TSGs and OCGs are highly connected
To further understand the relationship between TSG and OCG proteins in the local network organization and environment, we hypothesized that exploring TSG and OCG network would provide some novel insights. Then we generated one TSG-OCG network starting from the human PPI networks, 50 TSG proteins, and 50 OCG proteins.
The TSG-OCG network consisted of the 106 nodes and 303 edges (Figure 6). Among the 106 nodes, 48 belonged to the TSG proteins, which accounted for 96% of all the TSG proteins; 49 belonged to the OCG proteins, which accounted for 98% of all the OCG proteins; and 9 were linkers. The composition of the network indicated that the TSG-OCG network mainly consisted of the TSG and OCG proteins. Among the 303 edges, 89 links occurred among 42 TSG proteins, 51 among 36 OCGs, 117 among the 71 proteins (38 TSGs and 33 OCGs), and 46 between 9 linkers and 15 TSGs or 26 OCGs. Thus, 257 edges (84.8%) existed among TSGs and OCGs, suggesting that the TSG proteins and the OCG proteins were highly connected to each other in the context of protein-protein interaction networks. Moreover, the proportion of these links between the 38 TSGs and 33 OCGs (38.7%) were higher than that of interactions among the TSGs (29.5%) and that of interactions among OCGs (16.9%), respectively. Most of the TSGs (38, 79%) had at least one edge with OCGs. Similarly, most of the OCGs (67%) had at least one edge with TSGs.
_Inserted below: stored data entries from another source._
Fixpoint sum_elems (f : json -> Z) (es : elems) : Z :=
  match es with ENil => 0 | ECons _ v _ es => f v + sum_elems f es end.
Fixpoint sum_members (f : bytes -> json -> Z) (ms : members) : Z :=
  match ms with MNil => 0 | MCons _ k _ _ v _ ms => f k v + sum_members f ms end.
Fixpoint any_elem (f : json -> bool) (es : elems) : bool :=
  match es with ENil => false | ECons _ v _ es => f v || any_elem f es end.
Fixpoint any_member (f : bytes -> json -> bool) (ms : members) : bool :=
  match ms with MNil => false | MCons _ k _ _ v _ ms => f k v || any_member f ms end.

Definition in_members (f : bytes -> json -> Z) (v : json) : Z :=
  match v with JObj _ ms => sum_members f ms | _ => 0 end.
Definition in_elems (f : json -> Z) (v : json) : Z :=
  match v with JArr _ es => sum_elems f es | _ => 0 end.
Definition some_member (f : bytes -> json -> bool) (v : json) : bool :=
  match v with JObj _ ms => any_member f ms | _ => false end.
Definition some_elem (f : json -> bool) (v : json) : bool :=
  match v with JArr _ es => any_elem f es | _ => false end.

(** Content parts of a messages array: every [content] array of every message,
    duplicates included; tool calls likewise, the deprecated single call once
    unless it is null. *)
Definition message_parts : json -> Z := in_members (fun k v => if key_is k "content" then array_len v else 0).
Definition messages_parts : json -> Z := in_elems message_parts.
Definition is_null (v : json) : bool := match v with JScalar b => bool_decide (b = str "null") | _ => false end.
Definition message_calls : json -> Z := in_members (fun k v =>
  if key_is k "tool_calls" then array_len v
  else if key_is k "function_call" then if is_null v then 0 else 1
  else 0).
Definition messages_calls : json -> Z := in_elems message_calls.

(** A Responses input: the parts of every content and output array of its item
    objects, and the annotations of those parts. *)
Definition part_annotations : json -> Z := in_members (fun k v => if key_is k "annotations" then array_len v else 0).
Definition part_bad : json -> bool :=
  some_member (fun k v => key_is k "annotations" && (requestAnnotationArrayMax <? array_len v)).
Definition parts_key (k : bytes) : bool := key_is k "content" || key_is k "output".
Definition item_parts : json -> Z := in_members (fun k v => if parts_key k then array_len v else 0).
Definition item_annotations : json -> Z := in_members (fun k v => if parts_key k then in_elems part_annotations v else 0).
Definition item_bad : json -> bool := some_member (fun k v => parts_key k && some_elem part_bad v).
Definition input_parts : json -> Z := in_elems item_parts.
Definition input_annotations : json -> Z := in_elems item_annotations.
Definition input_bad : json -> bool := some_elem item_bad.

Lemma sum_elems_nonneg f es : (forall v, 0 <= f v) -> 0 <= sum_elems f es.
Proof. intros Hf. induction es as [|w1 v w2 es IH]; cbn; [lia|]. specialize (Hf v). lia. Qed.
Lemma sum_members_nonneg f ms : (forall k v, 0 <= f k v) -> 0 <= sum_members f ms.
Proof. intros Hf. induction ms as [|w1 k w2 w3 v w4 ms IH]; cbn; [lia|]. specialize (Hf k v). lia. Qed.
Lemma in_elems_nonneg f v : (forall v, 0 <= f v) -> 0 <= in_elems f v.
Proof. intros Hf. destruct v; cbn; try lia. by apply sum_elems_nonneg. Qed.
Lemma in_members_nonneg f v : (forall k v, 0 <= f k v) -> 0 <= in_members f v.
Proof. intros Hf. destruct v; cbn; try lia. by apply sum_members_nonneg. Qed.

(** ** Counting under a budget *)

(** What a counter does with a value that counts [n]. *)
Definition within (budget n : Z) : Z + unit := if budget <? n then inr tt else inl n.

Lemma run_members_sum f budget : (forall k v, 0 <= f k v) -> forall ms total, total <= budget ->
  run_members (fun total k v => within budget (total + f k v)) total ms = within budget (total + sum_members f ms).
Proof.
  intros Hf. induction ms as [|w1 k w2 w3 v w4 ms IH]; intros total Ht; cbn [run_members sum_members]; unfold within at 1.
  - rewrite Z.add_0_r. unfold within. by destruct (Z.ltb_spec budget total); [lia|].
  - destruct (Z.ltb_spec budget (total + f k v)).
    + unfold within. pose proof (sum_members_nonneg f ms Hf). by destruct (Z.ltb_spec budget (total + (f k v + sum_members f ms))); [|lia].
    + rewrite IH by done. by rewrite Z.add_assoc.
Qed.
Lemma run_elems_sum f budget : (forall v, 0 <= f v) -> forall es total, total <= budget ->
  run_elems (fun total v => within budget (total + f v)) total es = within budget (total + sum_elems f es).
Proof.
  intros Hf. induction es as [|w1 v w2 es IH]; intros total Ht; cbn [run_elems sum_elems]; unfold within at 1.
  - rewrite Z.add_0_r. unfold within. by destruct (Z.ltb_spec budget total); [lia|].
  - destruct (Z.ltb_spec budget (total + f v)).
    + unfold within. pose proof (sum_elems_nonneg f es Hf). by destruct (Z.ltb_spec budget (total + (f v + sum_elems f es))); [|lia].
    + rewrite IH by done. by rewrite Z.add_assoc.
Qed.

Lemma agrees_passes {S R R'} (ok : R -> R' -> Prop) (o : step S R) t x : agrees ok o t x -> passes ok o t x.
Proof. destruct x as [st|x]; [|done]. cbn. intros ->. by exists t. Qed.

Lemma within_le budget n m : within budget n = inl m -> m = n /\ n <= budget.
Proof. unfold within. destruct (Z.ltb_spec budget n); [done|]. by intros [= <-]. Qed.

(** A scanner that passes a value without counting. *)
Lemma passed {R R' St} (ok : R -> R' -> Prop) (st : St) v depth t : wf depth v = true -> ends t ->
  passes ok (match SkipJSONValue (render v ++ t) with Some next => Next st next | None => Bad end) t (inl st).
Proof.
  intros Hv Ht. destruct (SkipJSONValue_render v depth t Hv Ht) as (r & -> & Hr & _). by exists r.
Qed.

(** An array counted inside an object, on top of [total]. *)
Lemma array_counted total budget v depth t : wf depth v = true -> ends t -> total <= budget ->
  passes (fun y (_ : unit) => budget < y)
    (match CountJSONArrayBytes (render v ++ t) (budget - total) with
     | Some (n, next) => if budget <? total + n then Halt (total + n) else Next (total + n) next
     | None => Bad
     end) t (within budget (total + array_len v)).
Proof.
  intros Hv Ht Hle. destruct (CountJSONArrayBytes_render v depth t (budget - total) Hv Ht) as (n & r & -> & -> & Hr); [lia|].
  pose proof (array_len_nonneg v). unfold within. destruct (Z.ltb_spec budget (total + array_len v)).
  - rewrite Z.min_r by lia. destruct (Z.ltb_spec budget (total + (budget - total + 1))); [|lia]. eexists. split; [done|]. lia.
  - rewrite Z.min_l by lia. destruct (Z.ltb_spec budget (total + array_len v)); [lia|]. exists r. split; [done|]. apply Hr. lia.
Qed.

(** The first byte of a value that is not an array, not an object. *)
Lemma not_object v depth t : wf depth v = true -> match v with JObj _ _ => False | _ => True end ->
  exists c r, render v ++ t = c :: r /\ (c =? lbrace) = false.
Proof.
  intros Hv Hn. destruct v as [b|b|w es|w ms]; [by eexists _, _| |by eexists _, _|done].
  pose proof (scalar_head b t Hv) as Hh. cbn [render]. destruct (b ++ t) as [|c r]; [done|]. exists c, r. tauto.
Qed.
Lemma not_array v depth t : wf depth v = true -> match v with JArr _ _ => False | _ => True end ->
  exists c r, render v ++ t = c :: r /\ (c =? lbracket) = false.
Proof.
  intros Hv Hn. destruct v as [b|b|w es|w ms]; [by eexists _, _| |done|by eexists _, _].
  pose proof (scalar_head b t Hv) as Hh. cbn [render]. destruct (b ++ t) as [|c r]; [done|]. exists c, r. tauto.
Qed.

(** A counter that looks inside an object, or passes the value; and inside an
    array. *)
Lemma object_counter {St R R'} (Inv : St -> Prop) (ok : R -> R' -> Prop) member h (zero : St) v depth t :
  wf depth v = true -> ends t -> Inv zero ->
  (forall depth st k v t, string_body k = true -> wf depth v = true -> ends t -> Inv st ->
     passes ok (member st (quote :: k ++ [quote]) (render v ++ t)) t (h st k v) /\
     (forall st', h st k v = inl st' -> Inv st')) ->
  passes ok
    (match SkipSpace (render v ++ t) with
     | [] => Bad
     | c :: r =>
         if c =? lbrace then in_object member zero r
         else match SkipJSONValue (c :: r) with Some next => Next zero next | None => Bad end
     end) t (match v with JObj _ ms => run_members h zero ms | _ => inl zero end).
Proof.
  intros Hv Ht Hz Hm. rewrite (SkipSpace_render v depth t Hv). destruct v as [b|b|w es|w ms].
  4: { cbn [render app]. change (lbrace =? lbrace) with true. cbn iota. rewrite <- !app_assoc. cbn [app].
       cbn [wf] in Hv. rewrite !andb_true_iff in Hv. destruct Hv as [[_ Hw] Hms].
       apply agrees_passes. by apply (in_object_render Inv ok _ _ (depth - 1)); [apply Hm|..]. }
  all: match goal with |- passes _ (match render ?x ++ _ with _ => _ end) _ _ =>
    destruct (not_object x depth t Hv I) as (c & r & Hr & Hc);
    pose proof (passed ok zero x depth t Hv Ht) as Hp; rewrite Hr in Hp |- *; rewrite Hc; exact Hp end.
Qed.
To further explore the joint contribution of mutations in TSGs and OCGs, we integrated the mutation frequency of Pan-Cancer samples in each gene with the TSG-OCG network (Figure 6). The bigger node size represents the higher percentage of samples with mutations in Pan-Cancer project. The mutation frequency of the 106 genes encoding the 106 nodes in the TSG-OCG network ranged from 0.33% to 46.15% with the average value of 3.14%. We further examined the correlation between the mutation frequency and degree of proteins using Pearson's correlation. We found that the mutation frequency and degree of proteins had a significant correlation (r = 0.30, P-value = 0.002). The observation indicated that the higher direct associations among these genes with higher mutation frequencies might contribute to the cancer development jointly. For example, TP53 had the highest mutation frequency in all samples and had 26 interactors. Among them, 21 were TSGs and four OCGs. Among the 21 TSGs, gene PTEN is another TSG gene with higher mutation frequency (11.27%), which might indicate that they might contribute to the cancer development together. In fact, several studies have demonstrated that that the PTEN and T53 genes jointly participate in the carcinogenesis o may malignancies [32]. Similarly, another example is the gene ARID1A that has an association with TP53 and had a higher mutation frequency (11.27%). One previous study has shown that one mutation in the gene associated with mismatch repair efficiency and normal p53 expression [33].